In mitochondria, outer-membrane proteins are also synthesized at their mature size without cleavable targeting signals. Their import is also generally insensitive to protease pretreatment of mitochondria (Neupert, 1997). However, it has been shown that import of the outer-membrane protein TOM20 is inhibited by antibodies against TOM40, which is the insertion pore of the TOM complex for importing mitochondrial matrix proteins (Schneider et al., 1991). The results suggest that TOM20 bypasses the surface receptors, which are required for matrix protein import, and inserts directly into TOM40. Furthermore, import of other mitochondrial outer-membrane proteins, including porin, TOM6, TOM7, and TOM40 itself, has also been shown to require the TOM core complex (Rapaport and Neupert, 1999; Dembowski et al., 2001; Krimmer et al., 2001). Taken together, these results suggest that the import pathways of mitochondrial outer-membrane proteins and interior proteins converge at the general insertion pore, especially at TOM40. Similar phenomena have also been observed in bacteria. The E. coli SRP- and Sec-dependent export pathways converge at the SecYEG translocon (Valent et al., 1998). Here, we provide evidence to show that a similar situation occurs in chloroplasts. Toc75 not only functions as the translocation channel for chloroplast interior proteins but also mediates the insertion of outer-membrane proteins.
Even though both groups of proteins use Toc75 for import, this does not necessarily mean that they bind to identical sites on Toc75. Similar to the situation in mitochondria, the membrane insertion signals of chloroplast outer-membrane proteins are clearly distinct from the stroma-targeting transit peptides. Therefore, it is possible that two different sites on Toc75 are involved in binding the two different groups of signals. This may explain why a higher concentration of OEP14 is needed to achieve the same competition effect as that of an interior-targeted precursor protein (Tranel et al., 1995). Binding of outer-membrane proteins to Toc75 may result only in a steric hindrance effect, rather than a direct competition on the binding of interior-targeted precursor proteins to Toc75. Recently, a single-point mutation in the mitochondrial TOM40 channel has been shown to affect only import of inner-membrane carrier proteins but not matrix or outer-membrane proteins (Gabriel et al., 2003). Therefore, TOM40 appears to have different regions for interacting with proteins of different submitochondrial locations.

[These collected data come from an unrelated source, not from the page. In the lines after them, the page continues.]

(** C9. A request whose descriptor resolves and whose verb is neither
    list nor one of create, update, patch and delete gets
    [minimumSeats] = 1 from [EstimateWidth], and nothing is logged. *)
Theorem other_verbs_minimumSeats (countFn : objectCountGetterFunc) (r : Request)
    (ri : RequestInfo) :
  Context r = Some ri ->
  Verb ri <> "list" ->
  Verb ri ∉ mutating_verbs ->
  EstimateWidth (NewWidthEstimator countFn) r = ret {| Seats := 1 |}.
Proof.
  intros Hctx Hlist _. exact (dispatch_other countFn r ri Hctx Hlist).
Qed.

(** C5 (amended). For a request with a descriptor and a query that parses,
    outside the unknown-count branch, let estimatedObjects be the count
    when the list is served from the cache, and otherwise the limit when it
    is positive and the count when it is not.  When the limit of a list
    served from storage is not negative and estimatedObjects lies above
    -100, the list estimator logs nothing and returns
    ceil(estimatedObjects / 100) clamped into [1, 10].  With resource
    version "0", limit 799 and count 799 that is 8 seats; with paging
    enabled (the [APIListChunking] gate on), resource version "1",
    limit 499 and count 799 it is 5 seats. *)
Theorem list_estimate_formula (e : listWidthEstimator) (r : Request)
    (ri : RequestInfo) (opts : ListOptions) :
  Context r = Some ri ->
  Convert_url_Values_To_v1_ListOptions (URL_Query r) = inr opts ->
  ~ ((Limit opts = 0 \/ negb (shouldListFromStorage (URL_Query r) opts) = true)
     /\ objectCountGetterFunc_Get (list_countFn e) (key ri) = 0) ->
  negb (shouldListFromStorage (URL_Query r) opts) = true \/ 0 <= Limit opts ->
  - 100 < spec_estimatedObjects
            (negb (shouldListFromStorage (URL_Query r) opts))
            (Limit opts)
            (objectCountGetterFunc_Get (list_countFn e) (key ri)) ->
  is_int64 (Limit opts) ->
  is_int64 (objectCountGetterFunc_Get (list_countFn e) (key ri)) ->
  listWidthEstimator_estimate e r
  = ret {| Seats :=
             spec_seats
               (spec_estimatedObjects
                  (negb (shouldListFromStorage (URL_Query r) opts))
                  (Limit opts)
                  (objectCountGetterFunc_Get (list_countFn e) (key ri))) |}
  /\ (ResourceVersion opts = "0" -> Limit opts = 799 ->
      objectCountGetterFunc_Get (list_countFn e) (key ri) = 799 ->
      Seats (result (listWidthEstimator_estimate e r)) = 8)
  /\ (APIListChunking = true -> ResourceVersion opts = "1" -> Limit opts = 499 ->
      objectCountGetterFunc_Get (list_countFn e) (key ri) = 799 ->
      Seats (result (listWidthEstimator_estimate e r)) = 5).
Proof.
  unfold objectCountGetterFunc_Get.
  intros Hctx Hconv Hknown Hlimit Hlow Hlimit64 Hcount64.
  assert (Hest : listWidthEstimator_estimate e r
    = ret {| Seats := spec_seats (spec_estimatedObjects
               (negb (shouldListFromStorage (URL_Query r) opts))
               (Limit opts) (list_countFn e (key ri))) |}).
  { rewrite (list_estimate_parsed e r ri opts Hctx Hconv). cbv zeta.
    destruct (negb (shouldListFromStorage (URL_Query r) opts)) eqn:Hcache;
      unfold spec_estimatedObjects in *.
    - rewrite orb_true_r, andb_true_l.
      rewrite bool_decide_eq_false_2 by (intros H0; apply Hknown; auto).
      rewrite seats_for_int64 by assumption. reflexivity.
    - destruct Hlimit as [Hc | Hlimit]; [discriminate|].
      rewrite orb_false_r.
      destruct (decide (Limit opts = 0)) as [Hz | Hnz].
      + rewrite (bool_decide_eq_true_2 _ Hz), andb_true_l.
        rewrite bool_decide_eq_false_2 by (intros H0; apply Hknown; auto).
        rewrite decide_False in Hlow |- * by lia.
        rewrite seats_for_int64 by assumption. reflexivity.
      + rewrite (bool_decide_eq_false_2 _ Hnz), andb_false_l.
        rewrite decide_True in Hlow |- * by lia.
        rewrite seats_for_int64 by assumption. reflexivity. }
  split; [exact Hest|]. split.
  - intros Hrv Hl Hc. rewrite Hest, Hl, Hc. simpl.
    destruct (negb _); reflexivity.
  - intros Hpaging Hrv Hl Hc. rewrite Hest, Hl, Hc.
    assert (Hstorage : shouldListFromStorage (URL_Query r) opts = true).
    { apply shouldListFromStorage_spec. right. right. left.
      rewrite Hrv, Hl. split; [assumption | split; [lia | discriminate]]. }
    rewrite Hstorage. reflexivity.
Qed.

(** The serving decision looks at the limit only through its sign. *)
Lemma shouldListFromStorage_limit (q1 q2 : Values) (opts1 opts2 : ListOptions) :
  ResourceVersion opts1 = ResourceVersion opts2 ->
  ResourceVersionMatch opts1 = ResourceVersionMatch opts2 ->
  Continue opts1 = Continue opts2 ->
  0 < Limit opts1 -> 0 < Limit opts2 ->
  shouldListFromStorage q1 opts1 = shouldListFromStorage q2 opts2.
Proof.
  intros Hrv Hrvm Hcont H1 H2. unfold shouldListFromStorage.
  rewrite Hrv, Hrvm, Hcont.
  rewrite (bool_decide_eq_true_2 (Limit opts1 > 0)) by lia.
  rewrite (bool_decide_eq_true_2 (Limit opts2 > 0)) by lia.
  reflexivity.
Qed.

It has been shown that ∼50% of Toc75 molecules in the outer membrane are not associated with Toc34 and Toc159 (Kouranov et al., 1998). Because OEP14 insertion only requires Toc75 but not other Toc components identified so far, it is possible that OEP14 not only interacts with Toc75 in the Toc complex but also with free Toc75 not assembled into a Toc complex (Figure 7
Figure 7.
A Model for OEP14 Insertion.
Whereas interior-targeted precursor proteins use the Toc complex for import, OEP14 may use Toc75 by itself (or associated with some yet-unidentified components designated by a question mark), or Toc75 in the Toc complex, for its insertion into the chloroplast outer membrane. OM, outer membrane; IMS, intermembrane space.
). This may explain why OEP14 insertion was not competed by prRBCS (Figure 1A). Even when all the Toc complex-assembled Toc75 is occupied by prRBCS, the remaining free Toc75 is still sufficient to mediate the insertion of OEP14 added to an in vitro import experiment. However, we could not exclude the possibility that prRBCS failed to compete with OEP14 because prRBCS was solubilized in urea and therefore was not in its native conformation, or the concentration of prRBCS used was not high enough.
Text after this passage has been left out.